Throughout the year’s many teens and young adults have struggled with some sort of eating disorder. Those who do not have a disorder, whether it be an adult or a teen, don’t know that much and how they can help. The average student doesn’t know much about these topics. “I know general knowledge from health class. People who struggle with their body image will resort to an eating disorder(s) to try to change their body type,” Karli Linne, a junior at CHS, states.
Some of the most common eating disorders are Bulimia and Anorexia, which leads to being the most well-known ED. Bulimia involves someone binging on food then throwing it back up. This disorder can lead to dehydration, fatigue, dental cavities, heartburn, and hunger. Anorexia, however, involves restricting the body of food and sometimes liquids.
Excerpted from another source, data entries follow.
(** ** Samples and witnesses

    A kubelet that looks for the file in every secret that the container mounts. *)
Definition sample_files (w : Cluster) (p : Pod nat) (c : Container nat) (path : string)
    : list string :=
  m ← c_VolumeMounts c; v ← pod_Volumes p;
  match vol_Source v with
  | SecretVolume name =>
      match (if bool_decide (vol_Name v = mount_Name m) then cl_secrets w !! (pod_Namespace p, name)
             else None) with
      | Some s =>
          kv ← map_to_list (secret_StringData s);
          if bool_decide (file_name kv.1 = true ∧ MountPath m +:+ "/" +:+ kv.1 = path) then [kv.2] else []
      | None => []
      end
  | OtherVolume _ => []
  end.

Definition sample_kubelet : Kubelet Cluster nat := {|
  ContainerFile w p c path := head (sample_files w p c path)
|}.

Lemma slash_inj a b k l : file_name k = true → file_name l = true →
  a +:+ "/" +:+ k = b +:+ "/" +:+ l → a = b ∧ k = l.
Proof.
  intros Hk Hl. assert (∀ u x, file_name (u +:+ "/" +:+ x) = false) as Hno.
  { intros u x. induction u as [|c u IH]; [done|].
    change (negb (Ascii.eqb c "/") && file_name (u +:+ "/" +:+ x) = false). by rewrite IH, andb_false_r. }
  revert b. induction a as [|c a IH]; intros [|d b] E.
  - change (String "/" k = String "/" l) in E. split; congruence.
  - change (String "/" k = String d (b +:+ "/" +:+ l)) in E. injection E as _ E.
    by rewrite E, Hno in Hk.
  - change (String c (a +:+ "/" +:+ k) = String "/" l) in E. injection E as _ E.
    by rewrite <- E, Hno in Hl.
  - change (String c (a +:+ "/" +:+ k) = String d (b +:+ "/" +:+ l)) in E.
    injection E as -> E. destruct (IH b E) as [-> ->]. done.
Qed.

Lemma elem_of_sample_files w p c path x :
  x ∈ sample_files w p c path ↔
  ∃ m v name s key, m ∈ c_VolumeMounts c ∧ v ∈ pod_Volumes p ∧ vol_Source v = SecretVolume name ∧
    vol_Name v = mount_Name m ∧ cl_secrets w !! (pod_Namespace p, name) = Some s ∧
    secret_StringData s !! key = Some x ∧ file_name key = true ∧ MountPath m +:+ "/" +:+ key = path.
Proof.
  unfold sample_files. rewrite list_elem_of_bind. setoid_rewrite list_elem_of_bind. split.
  - intros (m & (v & Hx & Hv) & Hm). destruct (vol_Source v) as [name|] eqn:Hs;
      [|by apply elem_of_nil in Hx].
    case_bool_decide as Hn; [|by apply elem_of_nil in Hx].
    destruct (cl_secrets w !! _) as [s|] eqn:Hst; [|by apply elem_of_nil in Hx].
    apply list_elem_of_bind in Hx as ([key text] & Hx & Hkv). cbn in Hx.
    case_bool_decide as Hk; [|by apply elem_of_nil in Hx].
    apply list_elem_of_singleton in Hx as ->. destruct Hk as [Hf Hp].
    exists m, v, name, s, key. split_and!; try done. by apply elem_of_map_to_list.
  - intros (m & v & name & s & key & Hm & Hv & Hs & Hn & Hst & Hkv & Hf & Hp).
    exists m. split; [|done]. exists v. split; [|done].
    rewrite Hs, bool_decide_eq_true_2, Hst by done. apply list_elem_of_bind.
    exists (key, x). rewrite bool_decide_eq_true_2 by done.
    split; [by left|by apply elem_of_map_to_list].
Qed.

Lemma head_unique {A} (l : list A) x : x ∈ l → (∀ y, y ∈ l → y = x) → head l = Some x.
Proof. destruct l as [|y l]; [by intros ?%elem_of_nil|]. intros _ Hall. cbn. f_equal. apply Hall. by left. Qed.

Lemma sample_kubelet_laws :
  @KubeletLaws Cluster nat cluster_client cluster_server sample_kubelet.
Proof.
  split. intros w p c m secretName s key text Hc Hm Hfree Hv Hnd Hst Hkey Hf.
  apply head_unique; [|intros x].
  - apply elem_of_sample_files. by eexists m, _, secretName, s, key.
  - rewrite elem_of_sample_files.
    intros (m' & v' & name' & s' & key' & Hm' & Hv' & Hs' & Hn' & Hst' & Hx & Hf' & Hp').
    apply slash_inj in Hp' as [Hd ->]; [|done..].
    assert (m' = m) as -> by (apply Hfree; [done|by left]).
    assert (v' = {| vol_Name := mount_Name m; vol_Source := SecretVolume secretName |}) as ->.
    { apply list_elem_of_lookup in Hv as [i Hi]. apply list_elem_of_lookup in Hv' as [j Hj].
      assert (i = j) as <-; [|congruence].
      eapply NoDup_lookup; [done|..]; by rewrite list_lookup_fmap, ?Hi, ?Hj; cbn; rewrite ?Hn'. }
    cbn in Hs'. injection Hs' as <-. cbn in Hst. rewrite Hst in Hst'. injection Hst' as <-. congruence.
Qed.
This can lead to dehydration, dizziness, fainting, fatigue, low blood pressure, low body temperature, and vomiting.
For most cases, an eating disorder starts due to social media or some sort of peer pressure. An anonymous recovering anorexic teen stated, “When I was 7 or 8 I had gymnastics group that was pretty bad. They called us fat and also put us on mini diets… Told us what we could or couldn’t eat.”
Statistics over the years have shown over 24 million people have an eating disorder, being the highest death rate of any mental illness. Between 25% and 50% of girls and 33% of boys have some sort of an eating disorder.
How can people around help those in need? “The main one is identifying the behaviors. The teens may not know the behaviors. Bring awareness. The hard work is what else can they do to fill the need,” said a therapist specializing in eating disorders. Many teens in school also find it hard to find someone to talk to. One of the counselors at CHS, Mrs. Kirin Casteel, even says that she hardly gets any students that are forthcoming to her about that topic. Ways that CHS can help is by spreading awareness and become more welcoming on these subject matters.
Finally, if you or someone may have some sort of eating disorder there are people who will listen. “Reach out for Help. Don’t isolate yourself. You’re not alone. There is lots of support out there. The first step is to get help. Whether it’s with counselors, teachers, friends, parents, etc…” Casteel says. There are many people who want to help, such as friends, family, counselors, and therapists.